Stored data entries:
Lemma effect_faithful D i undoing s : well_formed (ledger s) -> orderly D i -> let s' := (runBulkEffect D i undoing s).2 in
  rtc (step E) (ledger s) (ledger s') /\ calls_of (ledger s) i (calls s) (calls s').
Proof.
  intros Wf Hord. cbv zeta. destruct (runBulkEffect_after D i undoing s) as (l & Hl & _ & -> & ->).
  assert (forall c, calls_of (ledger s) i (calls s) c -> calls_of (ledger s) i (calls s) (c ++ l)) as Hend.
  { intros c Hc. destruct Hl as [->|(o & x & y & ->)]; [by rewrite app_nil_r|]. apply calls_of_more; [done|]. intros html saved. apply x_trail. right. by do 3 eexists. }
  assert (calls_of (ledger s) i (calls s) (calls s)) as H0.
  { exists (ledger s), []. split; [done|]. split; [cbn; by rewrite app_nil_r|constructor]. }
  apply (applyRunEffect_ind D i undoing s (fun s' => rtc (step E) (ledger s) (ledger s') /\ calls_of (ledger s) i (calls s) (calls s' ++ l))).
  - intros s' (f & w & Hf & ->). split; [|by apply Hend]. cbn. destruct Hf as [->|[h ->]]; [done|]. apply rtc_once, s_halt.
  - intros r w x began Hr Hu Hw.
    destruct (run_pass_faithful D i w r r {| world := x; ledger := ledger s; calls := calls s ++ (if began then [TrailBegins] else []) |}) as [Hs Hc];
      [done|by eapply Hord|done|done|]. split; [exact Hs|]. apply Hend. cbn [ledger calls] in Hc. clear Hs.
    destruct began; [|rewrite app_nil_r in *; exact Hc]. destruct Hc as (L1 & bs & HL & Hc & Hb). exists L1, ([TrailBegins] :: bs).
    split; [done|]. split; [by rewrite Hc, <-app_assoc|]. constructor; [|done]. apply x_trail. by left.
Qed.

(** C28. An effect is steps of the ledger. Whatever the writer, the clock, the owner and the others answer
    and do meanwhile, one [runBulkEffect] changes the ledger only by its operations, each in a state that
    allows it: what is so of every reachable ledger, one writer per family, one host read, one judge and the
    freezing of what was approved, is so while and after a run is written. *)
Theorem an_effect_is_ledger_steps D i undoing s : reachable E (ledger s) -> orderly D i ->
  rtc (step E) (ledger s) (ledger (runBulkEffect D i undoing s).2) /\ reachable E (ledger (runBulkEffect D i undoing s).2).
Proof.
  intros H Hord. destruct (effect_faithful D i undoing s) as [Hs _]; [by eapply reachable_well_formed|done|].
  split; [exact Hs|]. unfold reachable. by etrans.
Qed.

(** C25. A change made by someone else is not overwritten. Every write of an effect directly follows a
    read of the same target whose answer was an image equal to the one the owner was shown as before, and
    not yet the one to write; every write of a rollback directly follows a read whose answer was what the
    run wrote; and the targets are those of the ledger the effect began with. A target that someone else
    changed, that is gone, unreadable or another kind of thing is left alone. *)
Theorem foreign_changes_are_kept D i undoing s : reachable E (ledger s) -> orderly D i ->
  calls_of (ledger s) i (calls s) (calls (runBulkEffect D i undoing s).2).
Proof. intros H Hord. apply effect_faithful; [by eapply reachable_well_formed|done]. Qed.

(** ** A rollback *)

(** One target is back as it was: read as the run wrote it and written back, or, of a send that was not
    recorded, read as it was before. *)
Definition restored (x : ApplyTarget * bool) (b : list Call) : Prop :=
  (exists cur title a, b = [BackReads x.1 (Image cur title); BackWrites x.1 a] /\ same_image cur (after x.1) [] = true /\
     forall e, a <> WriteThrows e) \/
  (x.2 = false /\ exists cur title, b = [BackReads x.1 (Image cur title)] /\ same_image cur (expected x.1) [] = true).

* * *

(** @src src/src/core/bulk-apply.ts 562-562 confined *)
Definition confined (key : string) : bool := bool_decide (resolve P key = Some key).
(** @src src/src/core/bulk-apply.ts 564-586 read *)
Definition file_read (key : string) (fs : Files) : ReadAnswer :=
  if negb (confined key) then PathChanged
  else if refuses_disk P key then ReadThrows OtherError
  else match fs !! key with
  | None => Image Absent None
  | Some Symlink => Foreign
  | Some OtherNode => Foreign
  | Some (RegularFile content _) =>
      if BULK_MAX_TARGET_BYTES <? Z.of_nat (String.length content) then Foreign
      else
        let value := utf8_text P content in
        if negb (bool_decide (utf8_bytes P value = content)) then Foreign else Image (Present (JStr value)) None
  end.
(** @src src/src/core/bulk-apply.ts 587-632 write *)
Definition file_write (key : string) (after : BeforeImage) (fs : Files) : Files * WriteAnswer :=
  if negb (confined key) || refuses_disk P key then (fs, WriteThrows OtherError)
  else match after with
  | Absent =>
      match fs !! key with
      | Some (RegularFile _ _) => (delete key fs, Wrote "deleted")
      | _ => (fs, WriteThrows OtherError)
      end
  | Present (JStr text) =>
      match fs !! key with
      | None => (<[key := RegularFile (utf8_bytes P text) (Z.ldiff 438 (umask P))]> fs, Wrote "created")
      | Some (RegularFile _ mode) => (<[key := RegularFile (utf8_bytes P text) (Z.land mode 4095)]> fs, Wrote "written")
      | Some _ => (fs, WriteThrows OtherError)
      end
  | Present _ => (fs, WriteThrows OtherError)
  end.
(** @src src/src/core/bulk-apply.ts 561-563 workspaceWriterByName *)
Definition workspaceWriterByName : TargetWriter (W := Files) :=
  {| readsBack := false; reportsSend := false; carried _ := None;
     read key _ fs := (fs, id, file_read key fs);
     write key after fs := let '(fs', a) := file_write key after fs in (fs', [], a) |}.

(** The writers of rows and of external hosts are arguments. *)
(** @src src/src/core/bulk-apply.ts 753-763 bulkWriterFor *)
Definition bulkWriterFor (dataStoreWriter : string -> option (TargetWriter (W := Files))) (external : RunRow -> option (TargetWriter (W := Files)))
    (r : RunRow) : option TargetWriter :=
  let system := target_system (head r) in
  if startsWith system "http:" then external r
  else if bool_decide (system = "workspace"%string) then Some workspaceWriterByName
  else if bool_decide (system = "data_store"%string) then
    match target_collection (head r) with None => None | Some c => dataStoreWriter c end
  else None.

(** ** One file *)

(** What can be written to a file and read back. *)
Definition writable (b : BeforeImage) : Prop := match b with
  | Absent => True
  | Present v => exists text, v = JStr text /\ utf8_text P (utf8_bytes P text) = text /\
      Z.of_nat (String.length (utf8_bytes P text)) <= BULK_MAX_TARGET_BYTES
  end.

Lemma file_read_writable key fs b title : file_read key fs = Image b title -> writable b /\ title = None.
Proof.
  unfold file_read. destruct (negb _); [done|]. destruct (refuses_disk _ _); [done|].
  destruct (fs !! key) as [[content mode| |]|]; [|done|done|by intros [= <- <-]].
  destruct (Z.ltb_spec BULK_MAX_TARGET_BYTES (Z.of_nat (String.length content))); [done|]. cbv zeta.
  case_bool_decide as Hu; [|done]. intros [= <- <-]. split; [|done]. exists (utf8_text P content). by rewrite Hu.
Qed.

■ **Brief**
In the records above, find the line with "Lemma effect_faithful D"; write out exactly that line and each one after it, stopping after the line with "assert (forall c, calls_of".

■ **Completed exercise**
Lemma effect_faithful D i undoing s : well_formed (ledger s) -> orderly D i -> let s' := (runBulkEffect D i undoing s).2 in
  rtc (step E) (ledger s) (ledger s') /\ calls_of (ledger s) i (calls s) (calls s').
Proof.
  intros Wf Hord. cbv zeta. destruct (runBulkEffect_after D i undoing s) as (l & Hl & _ & -> & ->).
  assert (forall c, calls_of (ledger s) i (calls s) c -> calls_of (ledger s) i (calls s) (c ++ l)) as Hend.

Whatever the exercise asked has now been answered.